Reidl, S\'anchez Villaamil, and Stravopoulos (2019) characterized graph classes of bounded expansion as follows: A class $\mathcal{C}$ closed under subgraphs has bounded expansion if and only if there exists a function $f:\mathbb{N} \to \mathbb{N}$ such that for every graph $G \in \mathcal{C}$, every nonempty subset $A$ of vertices in $G$ and every nonnegative integer $r$, the number of distinct intersections between $A$ and a ball of radius $r$ in $G$ is at most $f(r) |A|$. When $\mathcal{C}$ has bounded expansion, the function $f(r)$ coming from existing proofs is typically exponential.
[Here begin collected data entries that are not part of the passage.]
Lemma translate_clean colour layout previous l :
  clean colour layout l → previous ≠ Some RETURN →
  translate previous l = l ≫= λ c, if decide (c = NEWLINE) then [RETURN; NEWLINE] else [c].
Proof.
  intros Hl. assert (RETURN ∉ l) as Hr.
  { induction Hl as [|c l Hc _ IH|c l _ [-> | ->] _ IH|code l _ Hcode _ IH]; [set_solver| |set_solver|set_solver|].
    - intros [<-|?]%elem_of_cons; [done|by apply IH].
    - assert (bool_decide (RETURN ∉ sgr code) = true) as Hb%bool_decide_eq_true; [|set_solver].
      revert code Hcode. refine (proj1 (Forall_forall _ _) _). vm_compute. repeat constructor. }
  clear Hl. revert previous. induction l as [|c l IH]; intros previous Hp; csimpl; [done|].
  apply not_elem_of_cons in Hr as [Hc Hr]. rewrite IH; [|done|congruence].
  case_decide as E.
  - subst c. rewrite (bool_decide_eq_true_2 (NEWLINE = NEWLINE)) by done. by rewrite bool_decide_eq_true_2.
  - by rewrite (bool_decide_eq_false_2 (c = NEWLINE)).
Qed.

Lemma translated_free l : NEWLINE ∉ l → (l ≫= λ c, if decide (c = NEWLINE) then [RETURN; NEWLINE] else [c]) = l.
Proof.
  induction l as [|c l IH]; csimpl; [done|]. intros [Hc Hl]%not_elem_of_cons.
  rewrite decide_False by congruence. simpl. by rewrite IH.
Qed.

(** In raw mode a terminal is given [\r\n] for each line break, and nothing else
    changes. *)
Lemma written_clean active w :
  clean_write w →
  written active w =
    if cn_is_terminal w.1 && active then w.2 ≫= λ c, if decide (c = NEWLINE) then [RETURN; NEWLINE] else [c]
    else w.2.
Proof.
  intros Hw. unfold written, line_endings. destruct (cn_is_terminal w.1 && active); simpl; [|done].
  case_bool_decide as E; [by rewrite translated_free|by eapply translate_clean].
Qed.

Lemma quiet_lines stderr events :
  Forall (message_clean (cn_color_enabled stderr)) events →
  Forall (λ w, w.1 = stderr ∧ clean_write w) (events ≫= quiet_post stderr).
Proof.
  induction 1 as [|e events He _ IH]; csimpl; [apply Forall_nil_2|]. apply Forall_app_2; [|done].
  unfold quiet_post. destruct (print_stderr_class stderr e) as [w|] eqn:Ew; simpl; [|apply Forall_nil_2].
  apply stderr_class_write in Ew as (_ & Hw & Hc). apply Forall_singleton. auto.
Qed.

Lemma selected_fancy requested no_color t progress :
  select_output_style requested no_color t progress = Fancy →
  requested = Some Fancy ∨ requested = None ∧ no_color = false ∧ explicit_fancy_refusal t progress = None.
Proof.
  unfold select_output_style, supports_interactivity. destruct requested; [naive_solver|].
  destruct no_color; rewrite ?andb_false_r; [done|]. rewrite andb_true_r.
  case_bool_decide; simpl; [|done]. case_bool_decide; [|done]. naive_solver.
Qed.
In the special case of planar graphs, it was conjectured by Soko{\l}owski (2021) that $f(r)$ could be taken to be a polynomial. In this paper, we prove this conjecture: For every nonempty subset $A$ of vertices in a planar graph $G$ and every nonnegative integer $r$, the number of distinct intersections between $A$ and a ball of radius $r$ in $G$ is $O(r^4 |A|)$. We also show that a polynomial bound holds more generally for every proper minor-closed class of graphs.

翻译：Reidl、Sánchez Villaamil 和 Stravopoulos (2019) 对具有有界扩张的图类进行了如下刻画：一个关于子图封闭的图类 $\mathcal{C}$ 具有有界扩张当且仅当存在一个函数 $f:\mathbb{N} \to \mathbb{N}$，使得对于任意图 $G \in \mathcal{C}$、任意非空顶点子集 $A \subseteq V(G)$ 及任意非负整数 $r$，$A$ 与 $G$ 中半径为 $r$ 的球的交集种类数至多为 $f(r) |A|$。当 $\mathcal{C}$ 具有有界扩张时，现有证明所得函数 $f(r)$ 通常呈指数增长。对于平面图这一特例，Sokołowski (2021) 猜想 $f(r)$ 可取为多项式函数。本文证明了该猜想：对于任意平面图 $G$ 的任意非空顶点子集 $A$ 及任意非负整数 $r$，$A$ 与 $G$ 中半径为 $r$ 的球的交集种类数为 $O(r^4 |A|)$。我们进一步证明，对于每个真子图闭图类，多项式上界同样成立。